Exercise brief: Look over the material for the string "https". Copy every line where it turns up.

Excerpted data:

(* ===== verification/Binaries.v ===== *)
(** * Provider binaries

    pkg/binaries/download.go and pkg/download/download.go on the file system of
    FileTree.v.  HTTP, hashes, the archive formats and the names of temporary files are
    parameters ([bin_world], [dl_world]); the system is not Windows, and a retry does not wait. *)

From S2P Require Import Prelude GoStrings Substitute Types Provider Options Lifecycle FileTree Extract.
From stdpp Require Import base gmap list strings pretty.
From Stdlib Require Import ZArith.

Local Open Scope string_scope.
Local Open Scope list_scope.

(** ** pkg/download *)

Record url := { u_Scheme : string; u_Host : string; u_Path : string }.
Record request := { q_method : string; q_url : string; q_headers : list (string * string) }.
Record GithubReleaseAsset := { ga_ID : Z; ga_Name : string }.
Record GithubRelease := { gr_Assets : list GithubReleaseAsset }.
Record dl_world := {
  dw_Parse : string → string + url;
  (** the status and the body *)
  dw_http : request → string + (Z * string);
  (** the password of [gitcredentials.GetCredentials]; empty if there is none *)
  dw_password : url → option string;
  dw_release : string → string + GithubRelease;
}.

Definition parseGithubURL (path : string) : string * string * string * string :=
  match Split "/" (TrimPrefix path "/") with
  | [org; repo; s2; s3; s4; file] =>
      if decide (s2 ≠ "releases") then ("", "", "", "")
      else if decide ((s3 ≠ "latest" ∨ s4 ≠ "download") ∧ s3 ≠ "download") then ("", "", "", "")
      else if decide (s3 = "latest") then (org, repo, "", file)
      else (org, repo, s4, file)
  | _ => ("", "", "", "")
  end.

Section Download.
Context (dw : dl_world).

Definition Head (rawURL : string) : result Z :=
  '(code, _) ← wrap "download file"
    (of_sum (dw_http dw {| q_method := "HEAD"; q_url := rawURL; q_headers := [] |}));
  Ok code.
Definition status_error (code : Z) (what rawURL : string) : string :=
  "received status code " +:+ pretty code +:+ " when trying to " +:+ what +:+ " " +:+ rawURL.
Definition github_get (url accept token shownURL : string) : result string :=
  '(code, body) ← of_sum (dw_http dw {| q_method := "GET"; q_url := url;
    q_headers := [("Authorization", "Bearer " +:+ token); ("Accept", accept)] |});
  if (400 <=? code)%Z then Err (status_error code "reach" shownURL) else Ok body.
Definition downloadGithubRelease (org repo release file token : string) : result string :=
  let repoURL := "https://api.github.com/repos/" +:+ org +:+ "/" +:+ repo in
  let releaseURL := if decide (release = "") then repoURL +:+ "/releases/latest"
                    else repoURL +:+ "/releases/tags/" +:+ release in
  raw ← github_get releaseURL "application/vnd.github+json" token releaseURL;
  releaseObj ← of_sum (dw_release dw raw);
  asset ← of_option ("couldn't find asset " +:+ file +:+ " in github release (" +:+ releaseURL +:+ ")")
            (List.find (λ a, bool_decide (ga_Name a = file)) (gr_Assets releaseObj));
  github_get (repoURL +:+ "/releases/assets/" +:+ pretty (ga_ID asset))
    "application/octet-stream" token releaseURL.

Definition plain_download (rawURL : string) : result string :=
  '(code, body) ← wrap "download file"
    (of_sum (dw_http dw {| q_method := "GET"; q_url := rawURL; q_headers := [] |}));
  if (400 <=? code)%Z then Err (status_error code "download" rawURL) else Ok body.
(** The credentials are asked for only when a release of github is not found without. *)
Definition github_token (rawURL : string) (parsed : url) : result (option string) :=
  if decide (u_Host parsed = "github.com") then
    code ← Head rawURL;
    if decide (code = 404%Z) then
      let '(org, _, _, _) := parseGithubURL (u_Path parsed) in
      if decide (org ≠ "") then
        Ok (match dw_password dw parsed with
            | Some p => if decide (p ≠ "") then Some p else None
            | None => None
            end)
      else Ok None
    else Ok None
  else Ok None.
Definition download_File (rawURL : string) : result string :=
  parsed ← of_sum (dw_Parse dw rawURL);
  token ← github_token rawURL parsed;
  match token with
  | Some password =>
      let '(org, repo, release, file) := parseGithubURL (u_Path parsed) in
      downloadGithubRelease org repo release file password
  | None => plain_download rawURL
  end.
End Download.

(** ** pkg/binaries *)

Record bin_world := {
  bw_fy : fsys;
  bw_OS : string;
  bw_Arch : string;
  bw_cwd : string;
  bw_TempDir : string;
  (** the name [os.CreateTemp] chooses *)
  bw_tempFile : string;
  bw_sha256 : string → string;
  (** [os.FileInfo.Size] of a directory *)
  bw_dirSize : nat;
  bw_dl : dl_world;
  (** a body as an archive; bodies that break off are left out *)
  bw_tar : string → stream;
  bw_zip : string → stream;
}.

Section Binaries.
Context (bw : bin_world).
Notation fy := (bw_fy bw).
Notation C := (M fs).

Definition IsAbs (p : string) : bool := HasPrefix p "/".
(** A path as the system sees it *)
Definition from_cwd (p : string) : string := if IsAbs p then p else filepath_Join [bw_cwd bw; p].
Definition isRemotePath (path : string) : bool := HasPrefix path "http://" || HasPrefix path "https://".
Definition binary_name (binary : ProviderBinary) : string :=
  if decide (pb_Name binary = "") then filepath_Base (pb_Path binary) else pb_Name binary.
Definition localTargetPath (binary : ProviderBinary) (targetFolder : string) : string :=
  filepath_Join [targetFolder; binary_name binary].
Definition getBinaryPath (binary : ProviderBinary) (targetFolder : string) : string :=
  if IsAbs (pb_Path binary) then pb_Path binary
  else if negb (isRemotePath (pb_Path binary)) then localTargetPath binary targetFolder
  else if decide (pb_ArchivePath binary ≠ "") then
    filepath_Join [targetFolder; pb_ArchivePath binary]
  else filepath_Join [targetFolder; binary_name binary].
Definition getCachedBinaryPath (url : string) : string :=
  filepath_Join [bw_TempDir bw; "devpod-binaries"; stake 16 (bw_sha256 bw url)].

(** [hash.File] *)
Definition hash_File (p : string) : C string :=
  content ← ReadFile fy p; mret (bw_sha256 bw content).
Definition EqualFold (a b : string) : bool := bool_decide (ToLower a = ToLower b).
(** The checksum of a file that is there; a wrong file is removed. *)
Definition check_or_remove (binaryPath checksum : string) : C bool :=
  if decide (checksum ≠ "") then
    r ← caught (hash_File binaryPath);
    match r with
    | Ok fileHash =>
        if EqualFold fileHash checksum then mret true
        else _ ← try_ (Remove fy binaryPath); mret false
    | _ => _ ← try_ (Remove fy binaryPath); mret false
    end
  else mret true.
Definition verifyBinary (binaryPath checksum : string) : C bool :=
  there ← exists_ fy binaryPath;
  if there : bool then check_or_remove binaryPath checksum else mret false.

Definition cached_copy (binary : ProviderBinary) (targetFolder : string) : C unit :=
  let binaryPath := getBinaryPath binary targetFolder in
  _ ← MkdirAll fy (path_Dir binaryPath) 493;
  _ ← copy_File fy (getCachedBinaryPath (pb_Path binary)) binaryPath 493;
  Chmod fy binaryPath 493.
Definition fromCache (binary : ProviderBinary) (targetFolder : string) : C bool :=
  if negb (isRemotePath (pb_Path binary)) then mret false
  else
    ok ← verifyBinary (getCachedBinaryPath (pb_Path binary)) (pb_Checksum binary);
    if negb ok then mret false
    else
      r ← caught (cached_copy binary targetFolder);
      match r with Ok _ => mret true | Err _ => mret false | Panic => liftR Panic | NoFuel => liftR NoFuel end.
Definition toCache (binary : ProviderBinary) (binaryPath : string) : C unit :=
  if negb (isRemotePath (pb_Path binary)) then mret ()
  else
    let cachedBinaryPath := getCachedBinaryPath (pb_Path binary) in
    try_ (_ ← MkdirAll fy (path_Dir cachedBinaryPath) 511;
          copy_File fy binaryPath cachedBinaryPath 493).

Definition node_size (n : node) : nat :=
  match n with File _ c => String.length c | _ => bw_dirSize bw end.
(** The target of the copy is the folder, which is a directory by now. *)
Definition copyLocal (binary : ProviderBinary) (targetPath : string) : C unit :=
  r ← caught (stat_ fy true targetPath);
  let p := from_cwd (pb_Path binary) in
  same ← (match r with
          | Ok (Some target) =>
              n ← stat_ fy true p;
              n ← liftR (of_option ENOENT n);
              mret (bool_decide (node_size target = node_size n))
          | _ => mret false
          end);
  if same : bool then mret () else copy_File fy p targetPath 493.

Definition downloadFile (binary : ProviderBinary) (targetFolder : string) : C string :=
  let targetPath := filepath_Join [targetFolder; binary_name binary] in
  there ← exists_ fy targetPath;
  if there : bool then mret targetPath
  else
    body ← liftR (wrap "download binary" (download_File (bw_dl bw) (pb_Path binary)));
    q ← create fy targetPath 438;
    _ ← fill q body;
    mret targetPath.
Definition downloadToTempFile (body : string) : C string :=
  q ← create fy (bw_tempFile bw) 384;
  _ ← fill q body;
  mret (bw_tempFile bw).
Definition is_tar (path : string) : bool :=
  HasSuffix path ".gz" || HasSuffix path ".tar" || HasSuffix path ".tgz".
Definition downloadArchive (binary : ProviderBinary) (targetFolder : string) : C string :=
  let targetPath := filepath_Join [targetFolder; pb_ArchivePath binary] in
  there ← exists_ fy targetPath;
  if there : bool then mret targetPath
  else
    body ← liftR (download_File (bw_dl bw) (pb_Path binary));
    if is_tar (pb_Path binary) then
      _ ← Extract fy (bw_tar bw body) targetFolder no_options;
      mret targetPath
    else if HasSuffix (pb_Path binary) ".zip" then
      tempFile ← downloadToTempFile body;
      r ← caught (UnzipFolder fy (bw_zip bw body) targetFolder);
      _ ← try_ (Remove fy tempFile);
      _ ← liftR r;
      mret targetPath
    else throw ("unrecognized archive format " +:+ pb_Path binary).

(** After a failure the target folder is removed. *)
Definition or_clean {X} (targetFolder : string) (c : C X) : C X :=
  r ← caught c;
  match r with
  | Err e => _ ← try_ (RemoveAll fy targetFolder); throw e
  | r => liftR r
  end.
Definition create_folder (targetFolder : string) : C unit :=
  r ← caught (MkdirAll fy targetFolder 493);
  liftR (wrap "create folder" r).
Definition downloadBinary (binary : ProviderBinary) (targetFolder : string) : C string :=
  there ← exists_ fy (from_cwd (pb_Path binary));
  if there : bool then
    if IsAbs (pb_Path binary) then mret (pb_Path binary)
    else
      _ ← create_folder targetFolder;
      _ ← or_clean targetFolder (copyLocal binary targetFolder);
      mret (localTargetPath binary targetFolder)
  else if negb (isRemotePath (pb_Path binary)) then
    let targetPath := localTargetPath binary targetFolder in
    copied ← exists_ fy targetPath;
    if copied : bool then mret targetPath
    else throw ("cannot download " +:+ pb_Path binary +:+ " as scheme is missing")
  else
    _ ← create_folder targetFolder;
    targetPath ← or_clean targetFolder
      (if decide (pb_ArchivePath binary ≠ "") then downloadArchive binary targetFolder
       else downloadFile binary targetFolder);
    _ ← Chmod fy targetPath 493;
    mret targetPath.

(** At most [tries] downloads; [None] when the checksum was wrong each time. *)
Fixpoint try_download (tries : nat) (binaryName : string) (binary : ProviderBinary)
    (targetFolder : string) : C (option string) :=
  match tries with
  | 0 => mret None
  | S tries =>
      r ← caught (downloadBinary binary targetFolder);
      binaryPath ← liftR (wrap ("downloading binary " +:+ binaryName) r);
      ok ← check_or_remove binaryPath (pb_Checksum binary);
      if ok : bool then _ ← toCache binary binaryPath; mret (Some binaryPath)
      else try_download tries binaryName binary targetFolder
  end.
(** One location of a binary that is for this system *)
Definition obtain (binaryName : string) (binary : ProviderBinary) (targetFolder : string)
    : C (option string) :=
  let binaryPath := getBinaryPath binary targetFolder in
  ok ← verifyBinary binaryPath (pb_Checksum binary);
  if ok : bool then mret (Some binaryPath)
  else
    cached ← fromCache binary targetFolder;
    if cached : bool then mret (Some binaryPath)
    else try_download 3 binaryName binary targetFolder.
Definition for_system (binary : ProviderBinary) : bool :=
  bool_decide (pb_OS binary = bw_OS bw ∧ pb_Arch binary = bw_Arch bw).
Fixpoint obtain_all (binaryName : string) (locations : list (option ProviderBinary))
    (targetFolder : string) (found : option string) : C (option string) :=
  match locations with
  | [] => mret found
  | binary :: rest =>
      binary ← liftR (deref binary);
      if negb (for_system binary) then obtain_all binaryName rest targetFolder found
      else
        r ← obtain binaryName binary targetFolder;
        match (match r with Some p => Some p | None => found end) with
        | None => throw ("cannot download provider binary " +:+ binaryName +:+
                         ", because checksum check has failed")
        | found => obtain_all binaryName rest targetFolder found
        end
  end.
Definition no_location (verb binaryName : string) : string :=
  "cannot " +:+ verb +:+ " provider binary " +:+ binaryName +:+
  ", because no binary location matched OS " +:+ bw_OS bw +:+ " and ARCH " +:+ bw_Arch bw.
Definition binary_folder (folder binaryName : string) : string :=
  filepath_Join [folder; ToLower binaryName].
Fixpoint download_entries (l : list (string * option (list (option ProviderBinary))))
    (targetFolder : string) (ret : gmap string string) : C (gmap string string) :=
  match l with
  | [] => mret ret
  | (binaryName, locations) :: rest =>
      p ← obtain_all binaryName (default [] locations) (binary_folder targetFolder binaryName)
            (ret !! binaryName);
      match p with
      | None => throw (no_location "download" binaryName)
      | Some p => download_entries rest targetFolder (<[binaryName := p]> ret)
      end
  end.
Definition DownloadBinaries (binaries : Binaries) (targetFolder : string) : C (gmap string string) :=
  download_entries (default [] binaries) targetFolder ∅.

Fixpoint find_locations (binaryName : string) (locations : list (option ProviderBinary))
    (targetFolder : string) (found : option string) : C (option string) :=
  match locations with
  | [] => mret found
  | binary :: rest =>
      binary ← liftR (deref binary);
      if negb (for_system binary) then find_locations binaryName rest targetFolder found
      else
        let binaryPath := getBinaryPath binary targetFolder in
        there ← exists_ fy binaryPath;
        if there : bool then find_locations binaryName rest targetFolder (Some binaryPath)
        else throw ("error trying to find binary " +:+ binaryName)
  end.
Fixpoint find_entries (l : list (string * option (list (option ProviderBinary))))
    (binariesDir : string) (ret : gmap string string) : C (gmap string string) :=
  match l with
  | [] => mret ret
  | (binaryName, locations) :: rest =>
      p ← find_locations binaryName (default [] locations) (binary_folder binariesDir binaryName)
            (ret !! binaryName);
      match p with
      | None => throw (no_location "find" binaryName)
      | Some p => find_entries rest binariesDir (<[binaryName := p]> ret)
      end
  end.
Definition GetBinariesFrom (binaries : Binaries) (binariesDir : string) : C (gmap string string) :=
  find_entries (default [] binaries) binariesDir ∅.
End Binaries.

Answer section:
  let repoURL := "https://api.github.com/repos/" +:+ org +:+ "/" +:+ repo in
Definition isRemotePath (path : string) : bool := HasPrefix path "http://" || HasPrefix path "https://".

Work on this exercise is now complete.